From the entries that follow, extract each line holding the string "nkey".

**Record extracts**
######

Lemma insert_leaf_spec prio ilen q y key val total c P V H :
  inv cfg c P V H → page_key ps key → zlen val = klen key →
  nodes c !! q = Some y → children y !! ckey ps key = None →
  (q ≠ root_node c → knamespace key = knamespace (nkey y)) →
  ∃ nid c' P' V' z,
    insert_leaf clock prio ilen q key val (ckey ps key) total c = Ok (nid, c') ∧
    inv cfg c' P' V' H ∧ extends c c' P P' V V' ∧ only_new c c' nid ∧
    nodes c !! nid = None ∧ nid ≠ root_node c' ∧
    nodes c' !! nid = Some z ∧ nkey z = key ∧
    P' nid = P q ++ units key ∧ V' nid = V q ++ val ∧
    (∀ s, slot_count s c' = occurs s val + slot_count s c).
Proof.
  intros Hinv Hk Hv Hy Hfree Hns.
  pose proof (core_inv_leaf ps Hps _ _ _ _ _ Hinv q (core y) key val (core_lookup _ _ _ Hy) Hk Hv
    Hfree Hns) as Hl.
  pose proof (fresh_id _ _ _ _ _ Hinv) as Hfresh.
  assert (counter c ≠ q) as Hnq by congruence.
  assert (counter c ≠ root_node c) as Hnr.
  { destruct (inv_root _ _ _ _ _ Hinv) as [r Hr]. congruence. }
  unfold insert_leaf. simpl.
  set (new := mkNode ∅ (Some q) key _ _ _ _ _ _ _ _). set (c1 := with_sizes _ _ _).
  assert (nodes c1 = <[ q := set_children <[ ckey ps key := counter c ]> y ]>
                       (<[ counter c := new ]> (nodes c))) as Hn.
  { unfold c1. simpl. apply alter_to_insert. by rewrite lookup_insert_ne. }
  assert (core_of c1 = leaf_state ps (core_of c) q (core y) key val) as Hcore.
  { trans (CS (core <$> nodes c1) (root_node c) (S (counter c)) (evictable_size_ c + klen key)
             (protected_size_ c) (evictable_leaves c)); [done|].
    rewrite Hn, !fmap_insert. done. }
  rewrite <- Hcore in Hl.
  destruct (update_leaf_status_inv clock cfg Hps c1 _ _ _ _ q Hl) as (lv1 & -> & Hl1).
  { rewrite Hn, lookup_insert_eq. done. }
  cbn [rbind].
  destruct (update_leaf_status_inv clock cfg Hps (with_leaves lv1 c1) _ _ _ _ (counter c) Hl1) as (lv2 & -> & Hl2).
  { change (nodes (with_leaves lv1 c1)) with (nodes c1).
    rewrite Hn, lookup_insert_ne, lookup_insert_eq by done. done. }
  cbn [rbind]. set (c2 := with_leaves lv2 _) in *.
  replace ((∅ ∪ {[q; cs_ctr (core_of c)]}) ∖ {[q]} ∖ {[counter c]}) with (∅ : gset nat) in Hl2
    by (simpl; set_solver).
  change (nodes c1) with (nodes (log_call (record_store (counter c)) c2)) in Hn.
  eexists (counter c), _, _, _, new. split; [reflexivity|]. split; [exact Hl2|].
  split; [|split; [|split; [done|split; [done|split; [|split; [done|]]]]]].
  - split; [done|]. intros n x Hx. assert (n ≠ counter c) by congruence.
    unfold leaf_P, leaf_V. rewrite !fn_lookup_insert_ne by (simpl; done).
    split; [done|]. split; [done|]. rewrite Hn. destruct (decide (n = q)) as [->|].
    + rewrite lookup_insert_eq. simplify_eq. by eexists.
    + rewrite !lookup_insert_ne by done. by eexists.
  - intros n. rewrite Hn. destruct (decide (n = counter c)); [by left|]. right.
    destruct (decide (n = q)) as [->|]; [by eexists|]. by rewrite !lookup_insert_ne in * by done.
  - rewrite Hn, lookup_insert_ne, lookup_insert_eq by done. done.
  - unfold leaf_P, leaf_V. change (cs_ctr (core_of c)) with (counter c).
    rewrite !fn_lookup_insert. split; [done|]. split; [done|]. intros s.
    trans (slot_count s c1); [done|]. unfold slot_count. rewrite Hcore. simpl cs_nodes at 1.
    by eapply (leaf_msum ps (core_of c) P V H ∅ Hinv q (core y) key val (core_lookup _ _ _ Hy)).
Qed.

(** ** The key an operation works on *)

(** Keys as [RadixKey.__init__] builds them. *)
Definition key_ok (k : RadixKey) : Prop := wf_key k ∧ cache_salt k ≠ Some "".

(** The bigram view of a key cut to whole pages. *)
Definition tree_key (k : RadixKey) : RadixKey :=
  page_aligned (maybe_to_bigram_view (V:=Z) k (is_eagle cfg) None).1 ps.

Lemma bigram_view_ok k : key_ok k → key_ok (maybe_to_bigram_view (V:=Z) k (is_eagle cfg) None).1.
Proof. unfold maybe_to_bigram_view. intros [? ?]. by destruct (_ && _). Qed.

Lemma bigram_view_fst {V} k (v : option (list V)) :
  (maybe_to_bigram_view k (is_eagle cfg) v).1 = (maybe_to_bigram_view (V:=Z) k (is_eagle cfg) None).1.
Proof. unfold maybe_to_bigram_view. by destruct (_ && _). Qed.

Lemma tree_key_ok k : key_ok k → key_ok (tree_key k) ∧ (ps | klen (tree_key k)).
Proof.
  intros Hk. apply bigram_view_ok in Hk as [Hwf Hs]. unfold tree_key. split; [split|].
  - by apply page_aligned_wf.
  - unfold page_aligned. destruct (_ =? 1); [done|apply kslice_salt].
  - rewrite klen_page_aligned by done. apply page_align_floor_divide.
Qed.

Lemma tree_key_short k :
  key_ok k → klen (maybe_to_bigram_view (V:=Z) k (is_eagle cfg) None).1 = 0 → klen (tree_key k) = 0.
Proof.
  intros Hk%bigram_view_ok E. unfold tree_key. rewrite klen_page_aligned by (done || apply Hk).
  rewrite E. apply page_align_floor_id; [done|apply Z.divide_0_r].
Qed.

Lemma tree_key_namespace k : key_ok k → knamespace (tree_key k) = knamespace k.
Proof.
  intros Hk. trans (knamespace (maybe_to_bigram_view (V:=Z) k (is_eagle cfg) None).1).
  - unfold tree_key, page_aligned. destruct (_ =? 1); [done|].
    apply kslice_namespace, (bigram_view_ok _ Hk).
  - unfold maybe_to_bigram_view. by destruct (_ && _).
Qed.

Lemma rest_ok_root k c P V H :
  inv cfg c P V H → key_ok k → (ps | klen k) → 0 < klen k →
  rest_ok cfg c (root_node c) k (ckey ps k).
Proof.
  intros Hinv [Hwf Hs] Hd Hpos. split; try done.
  destruct (inv_root _ _ _ _ _ Hinv) as [r Hr]. exists r. by split.
Qed.

Lemma walk_ends_core c0 c1 c' P P' V V' H node n key j seg :
  core_of c0 = core_of c1 →
  walk_ends cfg c1 c' P P' V V' H node n key j seg →
  walk_ends cfg c0 c' P P' V V' H node n key j seg.
Proof.
  intros E []. split; try done.
  - eapply extends_trans; [by apply extends_core|done].
  - eapply no_new_trans; [by apply no_new_core|done].
Qed.

Lemma walk_root_empty c P V H k :
  inv cfg c P V H → key_ok k → klen k = 0 →
  walk_ends cfg c c P P V V H (root_node c) (root_node c) k 0 [].
Proof.
  intros Hinv [Hwf Hs] E. eapply (walk_ends_here cfg _ _ _ _ _ k PNone); [done| |by left].
  split; try done; [rewrite E; apply Z.divide_0_r|lia|].
  destruct (inv_root _ _ _ _ _ Hinv) as [r Hr]. exists r. by split.
Qed.

Lemma zsum_zlen_mjoin (l : list (list Z)) : zsum (zlen <$> l) = zlen (mjoin l).
Proof. induction l as [|x l IH]; [done|]. simpl. rewrite zlen_app, <- IH. done. Qed.

(** ** Matching *)

Lemma match_prefix_helper_spec c P V H k :
  inv cfg c P V H → page_key ps k →
  ∃ segs n c' P' V' j,
    _match_prefix_helper clock cfg (root_node c) k c = Ok (segs, n, c') ∧
    walk_ends cfg c c' P P' V V' H (root_node c) n k j (mjoin segs).
Proof.
  intros Hinv Hk. unfold _match_prefix_helper. simpl.
  rewrite (child_key_ckey _ Hps _ Hk). cbn [rbind].
  set (c1 := update_node _ _ _).
  assert (core_of c1 = core_of c) as E by (unfold c1; by rewrite core_of_meta).
  assert (inv cfg c1 P V H) as Hinv1 by (unfold inv; by rewrite E).
  destruct (match_loop_spec clock cfg Hps (S (Z.to_nat (klen k))) (clock (ticks c)) (root_node c) k
    (ckey ps k) [] c1 P V H Hinv1) as (segs & n & c' & P' & V' & j & Hl & Hw); [|lia|].
  - change (root_node c) with (root_node c1). eapply rest_ok_root; [done|split; apply Hk|apply Hk|apply Hk].
  - exists segs, n, c', P', V', j. split; [done|]. by eapply walk_ends_core.
Qed.

Lemma match_prefix_spec c P V H k :
  inv cfg c P V H → key_ok k → disable cfg = false →
  ∃ r c' P' V' seg,
    match_prefix clock cfg k c = Ok (r, c') ∧
    walk_ends cfg c c' P P' V V' H (root_node c) (last_device_node r) (tree_key k)
      (device_prefix_len r) seg.
Proof.
  intros Hinv Hk Hdis. destruct (tree_key_ok k Hk) as [Htk Hd]. unfold match_prefix. rewrite Hdis.
  fold (tree_key k). simpl.
  destruct (Z.eqb_spec (klen (maybe_to_bigram_view (V:=Z) k (is_eagle cfg) None).1) 0) as [E|_].
  { eexists _, c, P, V, []. split; [done|]. apply walk_root_empty; [done|done|]. by apply tree_key_short. }
  destruct (Z.eqb_spec (klen (tree_key k)) 0) as [E|E].
  { eexists _, c, P, V, []. split; [done|]. by apply walk_root_empty. }
  pose proof (klen_nonneg (tree_key k) ltac:(apply Htk)).
  destruct (match_prefix_helper_spec c P V H (tree_key k) Hinv) as (segs & n & c' & P' & V' & j & Hl & Hw).
  { split; [apply Htk|apply Htk|lia|done]. }
  rewrite Hl. cbn [rbind]. eexists _, c', P', V', (mjoin segs). split; [done|]. simpl.
  rewrite zsum_zlen_mjoin, (we_seg _ _ _ _ _ _ _ _ _ _ _ _ _ Hw). done.
Qed.

Lemma touch_prefix_spec c P V H k :
  inv cfg c P V H → key_ok k →
  ∃ c' P' V', touch_prefix clock cfg k c = Ok c' ∧
    inv cfg c' P' V' H ∧ extends c c' P P' V V' ∧ no_new c c' P P' V V'.
Proof.
  intros Hinv Hk.
  assert (∃ c' P' V', Ok c = Ok c' ∧ inv cfg c' P' V' H ∧ extends c c' P P' V V' ∧ no_new c c' P P' V V') as Hid.
  { exists c, P, V. split; [done|]. split; [done|]. split; [apply extends_refl|by apply no_new_core]. }
  unfold touch_prefix. fold (tree_key k).
  destruct (_ || _); [done|]. destruct (Z.eqb_spec (klen (tree_key k)) 0) as [E|E]; [done|].
  destruct (tree_key_ok k Hk) as [Htk Hd]. pose proof (klen_nonneg (tree_key k) ltac:(apply Htk)).
  destruct (match_prefix_helper_spec c P V H (tree_key k) Hinv) as (segs & n & c' & P' & V' & j & Hl & []).
  { split; [apply Htk|apply Htk|lia|done]. }
  rewrite Hl. cbn [rbind]. exists c', P', V'. done.
Qed.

######

**Answer space**
  (q ≠ root_node c → knamespace key = knamespace (nkey y)) →
    nodes c' !! nid = Some z ∧ nkey z = key ∧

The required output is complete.